» **Exercise brief**
Write out again each line of the material below, unchanged, from the first one to the line that holds "json_parses := fun _ => false;".

════════════════════

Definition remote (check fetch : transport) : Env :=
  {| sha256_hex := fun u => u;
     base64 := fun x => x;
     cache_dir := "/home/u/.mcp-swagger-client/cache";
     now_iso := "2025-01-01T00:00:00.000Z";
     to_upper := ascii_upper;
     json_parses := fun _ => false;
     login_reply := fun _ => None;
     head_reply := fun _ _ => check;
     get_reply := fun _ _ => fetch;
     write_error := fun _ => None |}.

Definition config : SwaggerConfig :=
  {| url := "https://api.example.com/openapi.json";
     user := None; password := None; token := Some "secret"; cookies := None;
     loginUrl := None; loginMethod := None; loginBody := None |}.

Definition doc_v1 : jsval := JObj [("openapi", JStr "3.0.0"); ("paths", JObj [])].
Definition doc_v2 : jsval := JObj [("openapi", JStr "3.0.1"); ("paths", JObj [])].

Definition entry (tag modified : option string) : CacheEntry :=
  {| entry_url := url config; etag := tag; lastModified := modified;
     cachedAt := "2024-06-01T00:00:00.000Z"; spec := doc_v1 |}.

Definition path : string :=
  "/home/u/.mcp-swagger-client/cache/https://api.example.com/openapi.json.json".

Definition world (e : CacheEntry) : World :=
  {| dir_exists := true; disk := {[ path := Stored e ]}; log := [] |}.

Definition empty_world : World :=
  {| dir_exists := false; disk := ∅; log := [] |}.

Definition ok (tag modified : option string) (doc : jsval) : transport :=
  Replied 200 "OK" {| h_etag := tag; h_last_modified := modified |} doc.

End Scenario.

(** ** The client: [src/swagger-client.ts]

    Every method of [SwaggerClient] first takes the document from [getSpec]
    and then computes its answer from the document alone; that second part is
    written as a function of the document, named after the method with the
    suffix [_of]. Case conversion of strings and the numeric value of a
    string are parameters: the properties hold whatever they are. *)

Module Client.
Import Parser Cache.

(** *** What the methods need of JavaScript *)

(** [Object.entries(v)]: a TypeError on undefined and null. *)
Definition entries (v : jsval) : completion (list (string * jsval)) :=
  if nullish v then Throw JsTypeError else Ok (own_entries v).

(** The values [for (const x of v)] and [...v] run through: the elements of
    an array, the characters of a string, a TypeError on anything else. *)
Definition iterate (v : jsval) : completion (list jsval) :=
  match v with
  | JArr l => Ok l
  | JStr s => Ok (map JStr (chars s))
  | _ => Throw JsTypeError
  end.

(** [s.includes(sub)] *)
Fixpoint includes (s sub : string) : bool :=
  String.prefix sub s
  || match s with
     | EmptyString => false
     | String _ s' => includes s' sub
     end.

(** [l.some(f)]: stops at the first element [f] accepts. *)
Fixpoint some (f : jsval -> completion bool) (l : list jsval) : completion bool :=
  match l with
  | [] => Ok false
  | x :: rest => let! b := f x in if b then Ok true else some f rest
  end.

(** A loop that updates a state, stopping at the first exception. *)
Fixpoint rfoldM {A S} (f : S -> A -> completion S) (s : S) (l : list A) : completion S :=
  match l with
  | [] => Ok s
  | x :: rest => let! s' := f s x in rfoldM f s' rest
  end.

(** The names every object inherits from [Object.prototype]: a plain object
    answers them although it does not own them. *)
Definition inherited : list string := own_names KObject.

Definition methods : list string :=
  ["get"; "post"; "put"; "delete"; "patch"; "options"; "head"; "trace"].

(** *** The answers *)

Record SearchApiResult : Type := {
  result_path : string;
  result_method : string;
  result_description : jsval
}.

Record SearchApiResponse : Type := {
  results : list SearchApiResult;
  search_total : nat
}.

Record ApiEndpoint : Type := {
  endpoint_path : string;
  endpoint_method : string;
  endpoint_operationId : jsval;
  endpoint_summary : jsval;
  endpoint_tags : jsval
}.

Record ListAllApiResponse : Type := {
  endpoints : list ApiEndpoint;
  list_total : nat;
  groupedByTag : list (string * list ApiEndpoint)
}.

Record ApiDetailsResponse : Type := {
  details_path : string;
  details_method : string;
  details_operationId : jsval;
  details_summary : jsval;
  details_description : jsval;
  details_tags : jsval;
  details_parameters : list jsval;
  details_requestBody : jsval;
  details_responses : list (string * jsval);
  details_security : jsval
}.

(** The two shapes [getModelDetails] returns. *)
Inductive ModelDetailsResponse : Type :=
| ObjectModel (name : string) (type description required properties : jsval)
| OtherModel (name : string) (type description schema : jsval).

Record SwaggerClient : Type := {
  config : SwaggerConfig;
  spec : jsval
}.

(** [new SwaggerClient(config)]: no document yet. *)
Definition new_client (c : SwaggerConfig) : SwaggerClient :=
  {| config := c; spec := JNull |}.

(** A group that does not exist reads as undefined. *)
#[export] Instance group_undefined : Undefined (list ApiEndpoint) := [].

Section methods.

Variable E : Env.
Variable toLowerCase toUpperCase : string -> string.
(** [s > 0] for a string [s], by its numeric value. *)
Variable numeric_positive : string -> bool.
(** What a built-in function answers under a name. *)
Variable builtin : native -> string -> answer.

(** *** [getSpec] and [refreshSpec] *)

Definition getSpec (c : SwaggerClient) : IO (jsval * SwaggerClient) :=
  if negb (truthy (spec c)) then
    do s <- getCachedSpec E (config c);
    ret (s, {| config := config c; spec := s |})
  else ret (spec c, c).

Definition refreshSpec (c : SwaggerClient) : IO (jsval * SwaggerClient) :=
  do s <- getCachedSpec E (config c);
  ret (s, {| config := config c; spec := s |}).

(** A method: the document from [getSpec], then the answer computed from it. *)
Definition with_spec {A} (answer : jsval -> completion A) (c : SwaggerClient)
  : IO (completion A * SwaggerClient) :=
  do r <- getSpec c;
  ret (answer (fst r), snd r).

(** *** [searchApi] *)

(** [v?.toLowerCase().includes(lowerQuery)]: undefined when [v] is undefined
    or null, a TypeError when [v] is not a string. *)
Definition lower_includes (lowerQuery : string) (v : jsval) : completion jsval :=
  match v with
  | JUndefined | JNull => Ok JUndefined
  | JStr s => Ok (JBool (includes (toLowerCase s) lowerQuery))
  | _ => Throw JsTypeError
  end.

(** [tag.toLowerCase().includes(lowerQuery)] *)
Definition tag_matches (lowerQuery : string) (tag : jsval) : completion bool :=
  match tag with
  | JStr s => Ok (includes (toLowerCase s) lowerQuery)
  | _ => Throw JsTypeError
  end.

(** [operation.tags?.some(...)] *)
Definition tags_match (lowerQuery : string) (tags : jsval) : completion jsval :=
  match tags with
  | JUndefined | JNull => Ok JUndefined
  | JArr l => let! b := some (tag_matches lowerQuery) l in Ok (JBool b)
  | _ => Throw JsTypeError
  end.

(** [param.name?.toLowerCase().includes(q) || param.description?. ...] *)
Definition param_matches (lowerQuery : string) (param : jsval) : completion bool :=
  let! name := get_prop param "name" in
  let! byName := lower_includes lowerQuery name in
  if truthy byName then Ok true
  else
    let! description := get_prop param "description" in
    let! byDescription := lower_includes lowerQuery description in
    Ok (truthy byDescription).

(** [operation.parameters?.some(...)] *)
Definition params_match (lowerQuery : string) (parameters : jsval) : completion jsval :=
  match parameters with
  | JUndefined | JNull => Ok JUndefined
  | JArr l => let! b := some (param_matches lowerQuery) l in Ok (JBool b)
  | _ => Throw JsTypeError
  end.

════════════════════

» **Output for this exercise**
Definition remote (check fetch : transport) : Env :=
  {| sha256_hex := fun u => u;
     base64 := fun x => x;
     cache_dir := "/home/u/.mcp-swagger-client/cache";
     now_iso := "2025-01-01T00:00:00.000Z";
     to_upper := ascii_upper;
     json_parses := fun _ => false;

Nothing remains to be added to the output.